*** GIVEN ENTRIES Section Begins ***

Lemma rounds_frame m nid c w w' : same_but_queue w w' -> rounds m nid [] (c, w) (c, w').
Proof.
  intros (M & K & S & L). exists [], [], []. simpl. rewrite app_nil_r, !Nat.add_0_r.
  split_and!; try done; [by destruct c|]. unfold acks. rewrite K.
  destruct nid, (ack_backend (disp w)); try done. eexists. split; [done|constructor].
Qed.

Lemma send_to_connections_rounds conns m nid w :
  rounds m nid conns ((0, 0)%nat, w) (send_to_connections to_string env conns m nid w).
Proof.
  destruct (send_to_connections_round to_string env conns m nid w) as (o & Hc & R).
  by eapply rounds_of_round.
Qed.

Lemma try_enqueue_same key e w b w' : try_enqueue env key e w = Some (b, w') -> same_but_queue w w'.
Proof.
  unfold try_enqueue. destruct (queue_backend (disp w)) as [q|]; [|done].
  destruct (q_is_enabled q); [|done]. intros [= _ <-]. by unfold same_but_queue.
Qed.

Lemma same_but_queue_refl w : same_but_queue w w.
Proof. by unfold same_but_queue. Qed.
Lemma same_but_queue_trans w1 w2 w3 : same_but_queue w1 w2 -> same_but_queue w2 w3 -> same_but_queue w1 w3.
Proof. unfold same_but_queue. intros (?&?&?&?) (?&?&?&?). split_and!; congruence. Qed.

Lemma enqueue_offline_same e tenant us w : same_but_queue w (enqueue_offline env e tenant us w).
Proof.
  unfold enqueue_offline. revert w. induction us as [|u us IH]; simpl; intros w; [apply same_but_queue_refl|].
  eapply same_but_queue_trans; [|apply IH]. destruct (try_enqueue _ _ _ _) as [[b w']|] eqn:T; [|apply same_but_queue_refl].
  by eapply try_enqueue_same.
Qed.

Lemma send_batch_rounds e tenant batch s :
  rounds (Notification e) (Some (id e)) (batch_connections (connection_manager (disp s.2)) batch tenant) s
    (send_batch to_string env e tenant s batch).
Proof.
  destruct s as [[d f] w]. unfold send_batch. simpl.
  set (w1 := enqueue_offline _ _ _ _ _). assert (F : same_but_queue w w1) by apply enqueue_offline_same.
  assert (M : connection_manager (disp w1) = connection_manager (disp w)) by apply F.
  destruct (batch_connections _ _ _) as [|c cs] eqn:B; [by apply rounds_frame|].
  apply (rounds_trans _ _ [] (c :: cs) _ ((d, f), w1)); [by apply rounds_frame|].
  destruct (send_to_connections_rounds (c :: cs) (Notification e) (Some (id e)) w1)
    as (ds & fs & x & P & C & L & X & Fo & K & Mm & S).
  exists ds, fs, x. simpl in *. rewrite C. by split_and!.
Qed.

Lemma send_batches_rounds e tenant bs s :
  rounds (Notification e) (Some (id e))
    (concat (map (fun b => batch_connections (connection_manager (disp s.2)) b tenant) bs)) s
    (fold_left (send_batch to_string env e tenant) bs s).
Proof.
  revert s. induction bs as [|b bs IH]; intros s; simpl.
  { destruct s. apply rounds_frame, same_but_queue_refl. }
  pose proof (send_batch_rounds e tenant b s) as R.
  eapply rounds_trans; [exact R|]. destruct R as (_ & _ & _ & _ & _ & _ & _ & _ & _ & M & _).
  rewrite <- M. apply IH.
Qed.

Lemma batch_connections_chunks m bs tenant :
  concat (map (fun b => batch_connections m b tenant) bs) = batch_connections m (concat bs) tenant.
Proof.
  unfold batch_connections. induction bs as [|b bs IH]; simpl; [done|]. by rewrite IH, map_app, concat_app.
Qed.

(** What a dispatch leaves behind when the connections [cs] are addressed. *)
Definition outcome (k : category) (e : NotificationEvent) (cs : list ConnectionHandle) w
  (r : DeliveryResult * World Q A) : Prop :=
  exists ds fs ext, ds ++ fs ≡ₚ cs /\ r.1 = delivery_new (id e) (length ds) (length fs) /\
    log r.2 = log w ++ ext /\ ext.*1 = conn_id <$> ds /\
    Forall (carries to_string (Notification e)) ext.*2 /\
    acks (Some (id e)) (ack_backend (disp w)) ds (ack_backend (disp r.2)) /\
    connection_manager (disp r.2) = connection_manager (disp w) /\
    (d_stats (disp r.2) = count_sent k (length ds) (length fs) (d_stats (disp w)) \/
     cs = [] /\ d_stats (disp r.2) = count_queued (d_stats (disp w))).

Lemma outcome_finish k e cs w s :
  rounds (Notification e) (Some (id e)) cs ((0, 0)%nat, w) s -> outcome k e cs w (finish k (id e) s).
Proof.
  intros (ds & fs & x & P & C & L & X & F & K & M & S). simpl in *.
  exists ds, fs, x. unfold finish; simpl. rewrite C, S. simpl. split_and!; try done. by left.
Qed.

Lemma outcome_user u e tenant w :
  outcome ToUsers e (get_user_connections_filtered (connection_manager (disp w)) u tenant) w
    (send_to_user_for_tenant to_string env u e tenant w).
Proof.
  unfold send_to_user_for_tenant.
  destruct (get_user_connections_filtered _ u tenant) as [|c cs] eqn:G.
  2: { apply outcome_finish, send_to_connections_rounds. }
  destruct (try_enqueue _ _ _ _) as [[[] w1]|] eqn:T.
  - destruct (try_enqueue_same _ _ _ _ _ T) as (M & K & S & L). exists [], [], []. simpl.
    rewrite app_nil_r, K, S. split_and!; try done; [|by right].
    unfold acks. destruct (ack_backend (disp w)); [|done]. eexists. split; [done|constructor].
  - apply outcome_finish. simpl. apply rounds_frame. by eapply try_enqueue_same.
  - apply outcome_finish, send_to_connections_rounds.
Qed.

*** GIVEN ENTRIES Section Ends ***

EXERCISE INSTRUCTIONS — Could you output the records in full, exactly as written?

OUTPUT BELOW —
Lemma rounds_frame m nid c w w' : same_but_queue w w' -> rounds m nid [] (c, w) (c, w').
Proof.
  intros (M & K & S & L). exists [], [], []. simpl. rewrite app_nil_r, !Nat.add_0_r.
  split_and!; try done; [by destruct c|]. unfold acks. rewrite K.
  destruct nid, (ack_backend (disp w)); try done. eexists. split; [done|constructor].
Qed.

Lemma send_to_connections_rounds conns m nid w :
  rounds m nid conns ((0, 0)%nat, w) (send_to_connections to_string env conns m nid w).
Proof.
  destruct (send_to_connections_round to_string env conns m nid w) as (o & Hc & R).
  by eapply rounds_of_round.
Qed.

Lemma try_enqueue_same key e w b w' : try_enqueue env key e w = Some (b, w') -> same_but_queue w w'.
Proof.
  unfold try_enqueue. destruct (queue_backend (disp w)) as [q|]; [|done].
  destruct (q_is_enabled q); [|done]. intros [= _ <-]. by unfold same_but_queue.
Qed.

Lemma same_but_queue_refl w : same_but_queue w w.
Proof. by unfold same_but_queue. Qed.
Lemma same_but_queue_trans w1 w2 w3 : same_but_queue w1 w2 -> same_but_queue w2 w3 -> same_but_queue w1 w3.
Proof. unfold same_but_queue. intros (?&?&?&?) (?&?&?&?). split_and!; congruence. Qed.

Lemma enqueue_offline_same e tenant us w : same_but_queue w (enqueue_offline env e tenant us w).
Proof.
  unfold enqueue_offline. revert w. induction us as [|u us IH]; simpl; intros w; [apply same_but_queue_refl|].
  eapply same_but_queue_trans; [|apply IH]. destruct (try_enqueue _ _ _ _) as [[b w']|] eqn:T; [|apply same_but_queue_refl].
  by eapply try_enqueue_same.
Qed.

Lemma send_batch_rounds e tenant batch s :
  rounds (Notification e) (Some (id e)) (batch_connections (connection_manager (disp s.2)) batch tenant) s
    (send_batch to_string env e tenant s batch).
Proof.
  destruct s as [[d f] w]. unfold send_batch. simpl.
  set (w1 := enqueue_offline _ _ _ _ _). assert (F : same_but_queue w w1) by apply enqueue_offline_same.
  assert (M : connection_manager (disp w1) = connection_manager (disp w)) by apply F.
  destruct (batch_connections _ _ _) as [|c cs] eqn:B; [by apply rounds_frame|].
  apply (rounds_trans _ _ [] (c :: cs) _ ((d, f), w1)); [by apply rounds_frame|].
  destruct (send_to_connections_rounds (c :: cs) (Notification e) (Some (id e)) w1)
    as (ds & fs & x & P & C & L & X & Fo & K & Mm & S).
  exists ds, fs, x. simpl in *. rewrite C. by split_and!.
Qed.

Lemma send_batches_rounds e tenant bs s :
  rounds (Notification e) (Some (id e))
    (concat (map (fun b => batch_connections (connection_manager (disp s.2)) b tenant) bs)) s
    (fold_left (send_batch to_string env e tenant) bs s).
Proof.
  revert s. induction bs as [|b bs IH]; intros s; simpl.
  { destruct s. apply rounds_frame, same_but_queue_refl. }
  pose proof (send_batch_rounds e tenant b s) as R.
  eapply rounds_trans; [exact R|]. destruct R as (_ & _ & _ & _ & _ & _ & _ & _ & _ & M & _).
  rewrite <- M. apply IH.
Qed.

Lemma batch_connections_chunks m bs tenant :
  concat (map (fun b => batch_connections m b tenant) bs) = batch_connections m (concat bs) tenant.
Proof.
  unfold batch_connections. induction bs as [|b bs IH]; simpl; [done|]. by rewrite IH, map_app, concat_app.
Qed.

(** What a dispatch leaves behind when the connections [cs] are addressed. *)
Definition outcome (k : category) (e : NotificationEvent) (cs : list ConnectionHandle) w
  (r : DeliveryResult * World Q A) : Prop :=
  exists ds fs ext, ds ++ fs ≡ₚ cs /\ r.1 = delivery_new (id e) (length ds) (length fs) /\
    log r.2 = log w ++ ext /\ ext.*1 = conn_id <$> ds /\
    Forall (carries to_string (Notification e)) ext.*2 /\
    acks (Some (id e)) (ack_backend (disp w)) ds (ack_backend (disp r.2)) /\
    connection_manager (disp r.2) = connection_manager (disp w) /\
    (d_stats (disp r.2) = count_sent k (length ds) (length fs) (d_stats (disp w)) \/
     cs = [] /\ d_stats (disp r.2) = count_queued (d_stats (disp w))).

Lemma outcome_finish k e cs w s :
  rounds (Notification e) (Some (id e)) cs ((0, 0)%nat, w) s -> outcome k e cs w (finish k (id e) s).
Proof.
  intros (ds & fs & x & P & C & L & X & F & K & M & S). simpl in *.
  exists ds, fs, x. unfold finish; simpl. rewrite C, S. simpl. split_and!; try done. by left.
Qed.

Lemma outcome_user u e tenant w :
  outcome ToUsers e (get_user_connections_filtered (connection_manager (disp w)) u tenant) w
    (send_to_user_for_tenant to_string env u e tenant w).
Proof.
  unfold send_to_user_for_tenant.
  destruct (get_user_connections_filtered _ u tenant) as [|c cs] eqn:G.
  2: { apply outcome_finish, send_to_connections_rounds. }
  destruct (try_enqueue _ _ _ _) as [[[] w1]|] eqn:T.
  - destruct (try_enqueue_same _ _ _ _ _ T) as (M & K & S & L). exists [], [], []. simpl.
    rewrite app_nil_r, K, S. split_and!; try done; [|by right].
    unfold acks. destruct (ack_backend (disp w)); [|done]. eexists. split; [done|constructor].
  - apply outcome_finish. simpl. apply rounds_frame. by eapply try_enqueue_same.
  - apply outcome_finish, send_to_connections_rounds.
Qed.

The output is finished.